Stored items:
=======

#[local] Hint Resolve seed_driven_ret seed_driven_raise seed_driven_global
  seed_driven_on_env seed_driven_wildcard_origin seed_driven_wildcard_extent
  seed_driven_wildcard_direction seed_driven_set_wildcard_origin
  seed_driven_set_wildcard_extent seed_driven_set_wildcard_direction
  : seeded.

Ltac seeded :=
  repeat first
    [ solve [auto with seeded]
    | apply (seed_driven_env_field steps_taken)
    | apply (seed_driven_env_field N)
    | apply seed_driven_bind; [|intros]
    | match goal with
      | |- seed_driven (if ?c then _ else _) => destruct c
      end ].

(** The random policy draws from the environment's generator only. *)
Lemma random_policy_seed_driven (st : Z) : seed_driven (random_policy st).
Proof. unfold random_policy. seeded. Qed.

(** The wildcard policy draws nothing and reads the environment and its
    own globals only. *)
Lemma wildcard_policy_seed_driven (st : Z) : seed_driven (wildcard_policy st).
Proof. unfold wildcard_policy. seeded. Qed.

Lemma episode_loop_seed_driven (policy_fn : policy) (max_steps : Z) :
  (forall st, seed_driven (policy_fn st)) ->
  forall todo t st total,
    seed_driven (episode_loop policy_fn max_steps todo t st total).
Proof.
  intros Hp. induction todo as [|todo IH]; intros t st total; simpl.
  - apply seed_driven_ret.
  - apply seed_driven_bind; [apply Hp | intros a].
    apply seed_driven_bind; [apply seed_driven_on_env | intros [[s r] d]].
    destruct d; [apply seed_driven_ret | apply IH].
Qed.

(** The direction draw of [run_episode] always succeeds; it advances the
    [random] module's generator and fills [monotonous_direction]. *)
Lemma direction_draw {A} (k : M World A) (w : World) :
  (d <- global_randrange 2 ;;
   modify (set_monotonous_direction (Some d)) ;; k) w
  = k (set_monotonous_direction
         (Some (fst (randbelow (global_random w) 2)))
         (set_global_random (snd (randbelow (global_random w) 2)) w)).
Proof.
  unfold bind, global_randrange, randrange, modify. simpl.
  destruct (randbelow (global_random w) 2). reflexivity.
Qed.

=======

▸ Task statement:
In the records above, how many lines include "draws"? Give that number and nothing more.

▸ Output below:
2